I dirigenti Michele Lombardo e Massimo Longaretti hanno posto l’accento sul micidiale collo di bottiglia burocratico che paralizza l’iter di regolarizzazione, causato dal collasso delle ambasciate italiane all’estero prive di personale ispettivo e dalla lotteria informatica del click day. Questo meccanismo cieco premia la velocità della connessione internet anziché la qualità del progetto aziendale, alimentando, come confermato dalle recenti inchieste della magistratura ordinaria, un mercato illecito di compravendita delle quote gestito da intermediari senza scrupoli. La Uil Abruzzo paventa il rischio concreto che questa paralisi amministrativa spinga oltre ventimila lavoratori giunti regolarmente in Italia tra le braccia del lavoro nero, della criminalità e del caporalato, privando contemporaneamente le aziende manifatturiere e costiere della Piana del Cavaliere delle risorse umane necessarie a completare le stagioni produttive.
Per superare l’emergenza, la Uil Abruzzo condivide le proposte della confederazione nazionale basate sullo stop definitivo ai click day, sull’introduzione di canali d’ingresso continuativi e sul rilascio di visti per la ricerca di occupazione tramite sponsor qualificati. Sul piano prettamente locale, il sindacato chiede un intervento immediato per potenziare il ruolo dei Consigli Territoriali per l’Immigrazione istituiti presso le singole Prefetture abruzzesi.

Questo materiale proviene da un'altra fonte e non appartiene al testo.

(** The lot rule on the exchange built with the matcher that calls
    [validate_order_volume] ([Matcher.try_match_order]).  In every
    reachable state of that build a BUY order with status FILLED has a
    [filled_volume] that is a multiple of 100, and so has every BUY
    TradeRecord: none is for 150 shares.  A pending BUY of 150 shares
    that the matching loop visits is rejected without a trade, whereas a
    SELL of 150 shares against an unlocked position of 1000 fills. *)
Theorem lot_rule_reachable (ex : SimulatedExchange) :
  reachable ex ->
  (forall id o, orders_ ex !! id = Some o ->
     ord_status o = FILLED -> ord_side o = BUY ->
     Z.rem (ord_filled_volume o) 100 = 0)
  /\ (forall tr, tr ∈ Exchange.get_trade_history ex -> trade_side tr = BUY ->
        Z.rem (trade_volume tr) 100 = 0 /\ trade_volume tr <> 150)
  /\ (forall tick d id o, orders_ ex !! id = Some o ->
        ord_side o = BUY -> ord_volume o = 150 ->
        let ex' := Exchange.on_tick_order tick d ex id in
        Exchange.get_trade_history ex' = Exchange.get_trade_history ex
        /\ (ord_status o = PENDING -> ord_symbol o = tick_symbol tick ->
            ord_status <$> orders_ ex' !! id = Some REJECTED))
  /\ (let sold := run demo_exchange demo_sell_150_filled in
      (fun o => (ord_side o, ord_volume o, ord_status o, ord_filled_volume o))
        <$> orders_ sold !! "ORDER_6_000001_2" = Some (SELL, 150, FILLED, 150)
      /\ (fun tr => (trade_side tr, trade_volume tr, trade_order_id tr))
           <$> Exchange.get_trade_history sold !! 1%nat
         = Some (SELL, 150, "ORDER_6_000001_2")).
Proof.
  intros Hex.
  assert (Hlot : lot_rule ex).
  { induction Hex as [account_id initial_capital draws ex Hnew|ex op _ IH].
    - apply new_inv in Hnew as (Hord & Htr & _). split.
      + rewrite Hord. apply map_Forall_empty.
      + rewrite Htr. constructor.
    - apply step_lot_rule, IH. }
  destruct Hlot as [Hord Htr].
  split; [|split; [|split]].
  - intros id o Hid. exact (Hord id o Hid).
  - intros tr Hin Hside. rewrite Forall_forall in Htr.
    specialize (Htr tr Hin Hside). split; [exact Htr|].
    intros Heq. rewrite Heq in Htr. discriminate.
  - intros tick d id o. apply on_tick_order_buy_150.
  - vm_compute. split; reflexivity.
Qed.

Lemma lot_rule_reachable_witness :
  (fun o => Z.rem (ord_filled_volume o) 100)
    <$> orders_ (run demo_exchange demo_buy) !! "ORDER_5_000001_1" = Some 0.
Proof.
  destruct (orders_ (run demo_exchange demo_buy) !! "ORDER_5_000001_1")
    as [o|] eqn:Hid; [|vm_compute in Hid; discriminate].
  simpl. f_equal.
  apply (proj1 (lot_rule_reachable (run demo_exchange demo_buy)
                  (demo_reachable demo_buy)) _ o Hid).
  - vm_compute in Hid. injection Hid as <-. reflexivity.
  - vm_compute in Hid. injection Hid as <-. reflexivity.
Defined.

(** A BUY of 150 shares of "000001" at the limit 10.00, submitted to an
    account of 100000 and met by a tick at 10.00. *)
Example buy_150_submitted :
  let ex := run demo_exchange
              [OpSubmitOrder (sample_order "000001" BUY LIMIT 10%Q 150) 5 5] in
  (fun o => (ord_side o, ord_volume o, ord_status o))
    <$> orders_ ex !! "ORDER_5_000001_1" = Some (BUY, 150, PENDING).
Proof. vm_compute. reflexivity. Qed.

(** C5, at a failing input.  The [try_match_order] of
    [cpp/src/simulation/order_matcher.cpp] tests only that the volume is
    positive.  On the exchange built with it, the pending BUY of 150
    shares is filled by the next tick: the order becomes FILLED with
    [filled_volume] 150, not a multiple of 100, and a TradeRecord for 150
    shares is appended.  The matcher that calls [validate_order_volume]
    first rejects the same order on the same tick, and no trade is
    recorded. *)
Theorem legacy_matcher_fills_buy_150 :
  let id := "ORDER_5_000001_1" in
  let ex := run demo_exchange
              [OpSubmitOrder (sample_order "000001" BUY LIMIT 10%Q 150) 5 5] in
  let legacy := LegacyExchange.on_tick demo_tick ex in
  let current := Exchange.on_tick demo_tick ex in
  (fun o => (ord_side o, ord_status o, ord_filled_volume o))
    <$> orders_ legacy !! id = Some (BUY, FILLED, 150)
  /\ (fun tr => (trade_side tr, trade_volume tr, trade_order_id tr))
       <$> trade_history_ legacy = [(BUY, 150, id)]
  /\ Z.rem 150 100 = 50
  /\ (fun o => (ord_side o, ord_status o, ord_filled_volume o))
       <$> orders_ current !! id = Some (BUY, REJECTED, 0)
  /\ trade_history_ current = [].
Proof. vm_compute. repeat split; reflexivity. Qed.

Lemma fee_floor_reachable_witness :
  match Exchange.get_trade_history (run demo_exchange demo_buy) with
  | [tr] => (5 <= trade_commission tr)%Q
  | _ => False
  end.
Proof.
  pose proof (fee_floor_reachable (run demo_exchange demo_buy)
                (demo_reachable demo_buy)) as Hfloor.
  destruct (Exchange.get_trade_history (run demo_exchange demo_buy))
    as [|tr [|tr' trs]] eqn:Htrades; try (vm_compute in Htrades; discriminate).
  apply Hfloor. apply list_elem_of_here.
Defined.

(** ** Position bounds *)

Section PositionBounds.
  Implicit Types (ex : SimulatedExchange) (id : string) (order : SimulatedOrder)
    (a : SimulationAccount).

Lemma unfreeze_position_positions symbol volume a b :
  positions_ a = positions_ b ->
  positions_ (Account.unfreeze_position symbol volume a)
  = positions_ (Account.unfreeze_position symbol volume b).
Proof.
  intros Heq. unfold Account.unfreeze_position. rewrite Heq.
  repeat case_match; simpl; congruence.
Qed.

Lemma reduce_position_failure symbol volume price pnl a :
  (Account.reduce_position symbol volume price pnl a).1.1 = false ->
  (Account.reduce_position symbol volume price pnl a).2 = a.
Proof.
  unfold Account.reduce_position. repeat case_match; simpl; congruence.
Qed.

Lemma process_reject_positions_ok id order reason ex :
  positions_ok (account_ ex) ->
  positions_ok (account_ (Exchange.process_reject id order reason ex)).
Proof.
  intros Hex. unfold Exchange.process_reject. cbn [Exchange.store_order account_
    Exchange.set_account].
  destruct (ord_side order);
    [apply unfreeze_cash_ok|apply unfreeze_position_ok]; exact Hex.
Qed.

Il ruolo delle prefetture territoriali abruzzesi e l’istituzione del premio Io Sono a L’Aquila

I Consigli Territoriali non devono configurarsi come meri organismi burocratici formali, bensì devono trasformarsi in Osservatori permanenti sul mercato del lavoro, fungendo da cabina di regia per mappare i fabbisogni dell’agricoltura del Fucino e favorire il reimpiego dei lavoratori rimasti privi di occupazione incrociando i dati informatici con i Centri per l’Impiego. Lombardo e Longaretti hanno formalmente richiesto alla Regione Abruzzo l’istituzione immediata di un tavolo di monitoraggio permanente sull’immigrazione, sottolineando la necessità di cambiare radicalmente la narrazione sociale sul tema, così come promosso dal sindacato attraverso la fondazione del premio Io Sono per l’integrazione virtuosa.
Di fronte a una crisi demografica regionale drammatica, caratterizzata da culle vuote, invecchiamento progressivo della popolazione e fuga dei giovani abruzzesi all’estero, l’immigrazione economica regolare rappresenta una risorsa indispensabile per la tenuta del welfare. La redazione del giornale continuerà a seguire l’evoluzione del dibattito sui decreti flussi in modo totalmente neutrale, offrendo un servizio informativo utile e puntuale per aggiornare tutti i lettori attenti ai temi della scuola, della sanità, del lavoro e delle riforme del terzo settore in Italia.